(Stored data entries)
(** The server answers with the descriptor of its whole send buffer, written into
    the block [next] hands out. *)
Lemma server_answer_sends ch idx ps t w u w' rs sb :
  tensor_buffer_send t !! Z.to_nat (u32 idx) = Some ps →
  ring_wf (w_bufs w) ps rs → w_bufs w !! ps = Some sb →
  server_answer t ch (u32 idx) w = Ok u w' →
  ∃ s w1 b m, next ps w = Ok s w1 ∧ (ring_next rs).1 = Some s ∧ w_bufs w !! s = Some b ∧
    stables s w1 = Some (stable b) ∧ mr_ sb = Some m ∧
    let bs := encode_CommDescriptor
      (mkCommDescriptor (data_ptr sb) (buffer_size sb) (mr_rkey m) 0) in
    send_remote ch s 24 2 (w1 <| w_mem ::= mem_write (data_ptr b) bs |>) = Ok true w'.
Proof.
  intros Hts Hwf Hsb H. unfold server_answer, tensor in H. rewrite Hts in H. cbn [must] in H.
  rewrite bind_ret in H. apply bind_inv in H as (s & w1 & H1 & H).
  pose proof (keeps_stables_next s _ _ _ _ H1) as Hst. pose proof (keeps_stables_next ps _ _ _ _ H1) as Hps.
  destruct (next_step _ _ _ _ _ Hwf H1) as (Hs & _).
  wstep H as lb w2 H2. wstep H as sb' w3 H3.
  destruct (stables_inv ps _ _ sb Hps Hsb) as (sb1 & Hsb1 & Esb). same Hsb1 H3.
  injection Esb as Ea El Em _. wstep H as m w4 H4. cbv zeta in H. rewrite Ea, El in H.
  set (bs := encode_CommDescriptor _) in *.
  apply bind_inv in H as (? & w5 & H5 & H). apply bind_inv in H as (r & w6 & H6 & H). pinv H.
  apply memcpy_in_inv in H5. rewrite take_ge in H5 by
    (subst bs; rewrite encode_CommDescriptor_length; lia). rewrite H5 in H6. clear H5.
  destruct (w_bufs w !! s) as [b|] eqn:Hb; [|by unfold stables in Hst; rewrite Hb, H2 in Hst].
  destruct (stables_inv s _ _ b Hst Hb) as (b1 & Hb1 & E1). same Hb1 H2.
  injection E1 as E1 _ _ _. exists s, w1, b, m. rewrite <-E1, <-Em.
  split; [done|]. split; [done|]. split; [done|]. split; [unfold stables in *; by rewrite Hst, Hb|].
  split; [done|]. cbv zeta. subst bs.
  destruct (send_remote_inv _ _ _ _ _ _ _ H6) as (? & ? & ? & ? & ? & _ & _ & _ & _ & _ & -> & _).
  exact H6.
Qed.
Lemma server_answer_describes ch idx ps t w u w' rs sb :
  tensor_buffer_send t !! Z.to_nat (u32 idx) = Some ps →
  ring_wf (w_bufs w) ps rs → w_bufs w !! ps = Some sb →
  server_answer t ch (u32 idx) w = Ok u w' →
  ∃ s b m lm qp x mm r, (ring_next rs).1 = Some s ∧ w_bufs w !! s = Some b ∧
    mr_ sb = Some m ∧ mr_ b = Some lm ∧
    ibv_post_send qp (send_wr (data_ptr b) 24 (mr_lkey lm) 2 ch) x mm = (0, r) ∧
    mem_read (data_ptr b) sizeof_CommDescriptor mm =
      Some (encode_CommDescriptor
        (mkCommDescriptor (data_ptr sb) (buffer_size sb) (mr_rkey m) 0)).
Proof.
  intros Hts Hwf Hsb H.
  destruct (server_answer_sends _ _ _ _ _ _ _ _ _ Hts Hwf Hsb H)
    as (s & w1 & b & m & _ & Hs & Hb & Hst & Hm & Hsend). cbv zeta in Hsend.
  apply send_remote_inv in Hsend as (b' & lm & c & y & mm & Hb' & _ & _ & Hlm & _ & _ & E & _).
  unfold stables in Hst. cbn in Hb'. rewrite Hb' in Hst. injection Hst as E1 _ E3 _.
  rewrite E1 in E. rewrite E3 in Hlm. exists s, b, m, lm. do 4 eexists.
  do 4 (split; [done|]). split; [exact E|].
  match goal with |- context [encode_CommDescriptor ?d] =>
    rewrite <-(encode_CommDescriptor_length d) end. apply mem_read_write.
Qed.
(** The client takes the peer's descriptor from the right block: when every
    block of the receive ring is posted, the block [next] names in the receive
    handler is the oldest posted one, whose receive has just completed, and the
    descriptor found there is stored for the channel unchanged. *)
Lemma client_stores_oldest ch idx ps pr t peers wc w peers' w' rs rr rq sq s b d :
  tensor_buffer_recv t !! Z.to_nat (u32 idx) = Some pr →
  tower_state ch idx ps pr w rs rr rq sq → handed rr - returned rr = ring_size rr →
  ring_slot rr (returned rr + 1) = Some s → w_bufs w !! s = Some b →
  mem_read (data_ptr b) sizeof_CommDescriptor (w_mem w) = Some (encode_CommDescriptor d) →
  CommDescriptor_wf d →
  client_recv_done t peers ch (u32 idx) wc w = Ok peers' w' →
  peers' = <[Z.to_nat (u32 idx) := d]> peers ∧ peers' !! Z.to_nat (u32 idx) = Some d.
Proof.
  intros Htr Hw Hfull Hs Hb Hm Hd H. unfold client_recv_done in H.
  apply bind_inv in H as (? & w1 & H1 & H). apply keeps_mem_decrease_rqe in H1 as H1'.
  injection H1' as Hb1 Hm1. eapply ts_decrease_rqe in H1; [|exact Hw].
  unfold tensor in H. rewrite Htr in H. cbn [must] in H. rewrite bind_ret in H.
  apply bind_inv in H as (? & w2 & H2 & H). apply (keeps_stables_last s) in H2 as Hst2.
  destruct (last_step _ _ _ _ _ (ts_recv _ _ _ _ _ _ _ _ _ H1) H2) as (_ & Hwf2 & Hm2 & _).
  apply bind_inv in H as (p1 & w3 & H3 & H). destruct (_ =? _); [|done].
  apply bind_inv in H as (? & w4 & _ & H). pinv H.
  unfold client_answer, tensor in H3. rewrite Htr in H3. cbn [must] in H3. rewrite bind_ret in H3.
  apply bind_inv in H3 as (s' & w5 & H5 & H3). apply (keeps_stables_next s) in H5 as Hst5.
  destruct (next_step _ _ _ _ _ Hwf2 H5) as (Hs' & _ & Hm5 & _).
  assert (s' = s) as ->.
  { cbn in Hs'. unfold ring_slot, ring_size in *. cbn in Hs'.
    replace (handed rr + 1) with (returned rr + 1 + 1 * Z.of_nat (length (slots rr))) in Hs' by lia.
    rewrite Z_mod_plus_full in Hs'. congruence. }
  rewrite <-Hb1 in Hb. destruct (stables_inv s w1 w5 b) as (b' & Hb' & E); [congruence|done|].
  rewrite (bind_Ok _ _ _ _ _ (buf_at_eq _ _ _ Hb')) in H3. injection E as E _ _ _.
  apply bind_inv in H3 as (bs & w6 & [H6 ->]%must_inv & H3). rewrite E, Hm5, Hm2, Hm1, Hm in H6. injection H6 as <-.
  wstep H3 as ? w7 H7. pinv H3.
  apply Z.ltb_lt in H7. pose proof (u32_range idx). rewrite decode_encode_CommDescriptor by done.
  split; [done|]. apply list_lookup_insert_eq. lia.
Qed.
(* ===== verification/Pair.v ===== *)
(** * A client and a server of the mesh, joined

    One channel of a client tower and the channel of a server tower it is
    connected to (example/mesh_comm_service.cc), each in a process of its own.
    The handlers are those of Mesh; between them stands a link that carries out
    the requests they post, in order, and reports their completions. *)
From S2P Require Import Prelude Words Types Layout World Sim Ident Device Buffer.
From S2P Require Import Adapter Channel Tcp Endpoint Session ClientServer.
From S2P Require Import Flow Mesh Posts.

(** ** The link *)

Section link.
Context {X : Type} `{!Platform X} `{!PostLog X}.
Implicit Types w : World X.

(** One end of a connection: its process, how many of the requests and of the
    receives it has posted the link has used, and the completions it has
    reported and the process has not handled yet. *)
Record side := mkSide {
  channel : Z;
  world : World X;
  executed : nat;
  consumed : nat;
  arrived : list ibv_wc
}.
#[export] Instance eta_side : Eta side :=
  λ a, mkSide (channel a) (world a) (executed a) (consumed a) (arrived a).

(** What a request carries; memory that was never written carries anything. *)
Definition carried (m : mem) (wr : ibv_send_wr) (bs : list Z) : Prop :=
  ∃ s, swr_sg_list wr = [s] ∧ Z.of_nat (length bs) = sge_length s ∧
    ∀ bs', mem_read (sge_addr s) (length bs) m = Some bs' → bs = bs'.
Definition reported (op : ibv_wc_opcode) (wr : ibv_send_wr) (n : Z) : ibv_wc :=
  mkWc (swr_wr_id wr) IBV_WC_SUCCESS op n 0 0.
Definition received (rw : ibv_recv_wr) (n imm : Z) : ibv_wc :=
  mkWc (rwr_wr_id rw) IBV_WC_SUCCESS IBV_WC_RECV n imm IBV_WC_WITH_IMM.
Definition report (wc : ibv_wc) (a : side) : side := a <| arrived ::= λ l, l ++ [wc] |>.
Definition store (addr : Z) (bs : list Z) (a : side) : side :=
  a <| world ::= λ w, w <| w_mem ::= mem_write addr bs |> |>.

(** The next request of [a] is carried out: a send takes the oldest receive of
    [b] that is left, with room for the message; a write goes where it says. *)
Inductive carry (a b : side) : side → side → Prop :=
  | carry_send wr rw r imm bs :
      sends (channel a) (world a) !! executed a = Some wr →
      swr_opcode wr = IBV_WR_SEND_WITH_IMM → swr_imm_data wr = Some imm →
      carried (w_mem (world a)) wr bs →
      recvs (channel b) (world b) !! consumed b = Some rw →
      rwr_sg_list rw = [r] → Z.of_nat (length bs) ≤ sge_length r →
      carry a b
        (report (reported IBV_WC_SEND wr (Z.of_nat (length bs))) (a <| executed ::= S |>))
        (report (received rw (Z.of_nat (length bs)) imm)
          (store (sge_addr r) bs (b <| consumed ::= S |>)))
  | carry_write wr addr key bs :
      sends (channel a) (world a) !! executed a = Some wr →
      swr_opcode wr = IBV_WR_RDMA_WRITE → swr_remote wr = Some (addr, key) →
      carried (w_mem (world a)) wr bs →
      carry a b
        (report (reported IBV_WC_RDMA_WRITE wr (Z.of_nat (length bs))) (a <| executed ::= S |>))
        (store addr bs b).

(** A reliable connection: it does no more than that, and does not stop while it
    can. *)
Class ReliableLink (transfer : side → side → side → side → Prop) : Prop := {
  transfer_carries a b a' b' : transfer a b a' b' → carry a b a' b';
  transfer_goes_on a b a' b' : carry a b a' b' → ∃ a'' b'', transfer a b a'' b''
}.

(** *** The two ends *)

Record pair := mkPair {
  client : side;
  server : side;
  peer_comm_fd_mgr : list CommDescriptor
}.

Context (transfer : side → side → side → side → Prop) (tc ts : tensors).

= TASK BRIEF =
Return the span of lines in the data above that opens at the line with "executed : nat;" and closes at the line with "carry_write wr addr", exactly, ends included, nothing else.

= TASK OUTPUT =
  executed : nat;
  consumed : nat;
  arrived : list ibv_wc
}.
#[export] Instance eta_side : Eta side :=
  λ a, mkSide (channel a) (world a) (executed a) (consumed a) (arrived a).

(** What a request carries; memory that was never written carries anything. *)
Definition carried (m : mem) (wr : ibv_send_wr) (bs : list Z) : Prop :=
  ∃ s, swr_sg_list wr = [s] ∧ Z.of_nat (length bs) = sge_length s ∧
    ∀ bs', mem_read (sge_addr s) (length bs) m = Some bs' → bs = bs'.
Definition reported (op : ibv_wc_opcode) (wr : ibv_send_wr) (n : Z) : ibv_wc :=
  mkWc (swr_wr_id wr) IBV_WC_SUCCESS op n 0 0.
Definition received (rw : ibv_recv_wr) (n imm : Z) : ibv_wc :=
  mkWc (rwr_wr_id rw) IBV_WC_SUCCESS IBV_WC_RECV n imm IBV_WC_WITH_IMM.
Definition report (wc : ibv_wc) (a : side) : side := a <| arrived ::= λ l, l ++ [wc] |>.
Definition store (addr : Z) (bs : list Z) (a : side) : side :=
  a <| world ::= λ w, w <| w_mem ::= mem_write addr bs |> |>.

(** The next request of [a] is carried out: a send takes the oldest receive of
    [b] that is left, with room for the message; a write goes where it says. *)
Inductive carry (a b : side) : side → side → Prop :=
  | carry_send wr rw r imm bs :
      sends (channel a) (world a) !! executed a = Some wr →
      swr_opcode wr = IBV_WR_SEND_WITH_IMM → swr_imm_data wr = Some imm →
      carried (w_mem (world a)) wr bs →
      recvs (channel b) (world b) !! consumed b = Some rw →
      rwr_sg_list rw = [r] → Z.of_nat (length bs) ≤ sge_length r →
      carry a b
        (report (reported IBV_WC_SEND wr (Z.of_nat (length bs))) (a <| executed ::= S |>))
        (report (received rw (Z.of_nat (length bs)) imm)
          (store (sge_addr r) bs (b <| consumed ::= S |>)))
  | carry_write wr addr key bs :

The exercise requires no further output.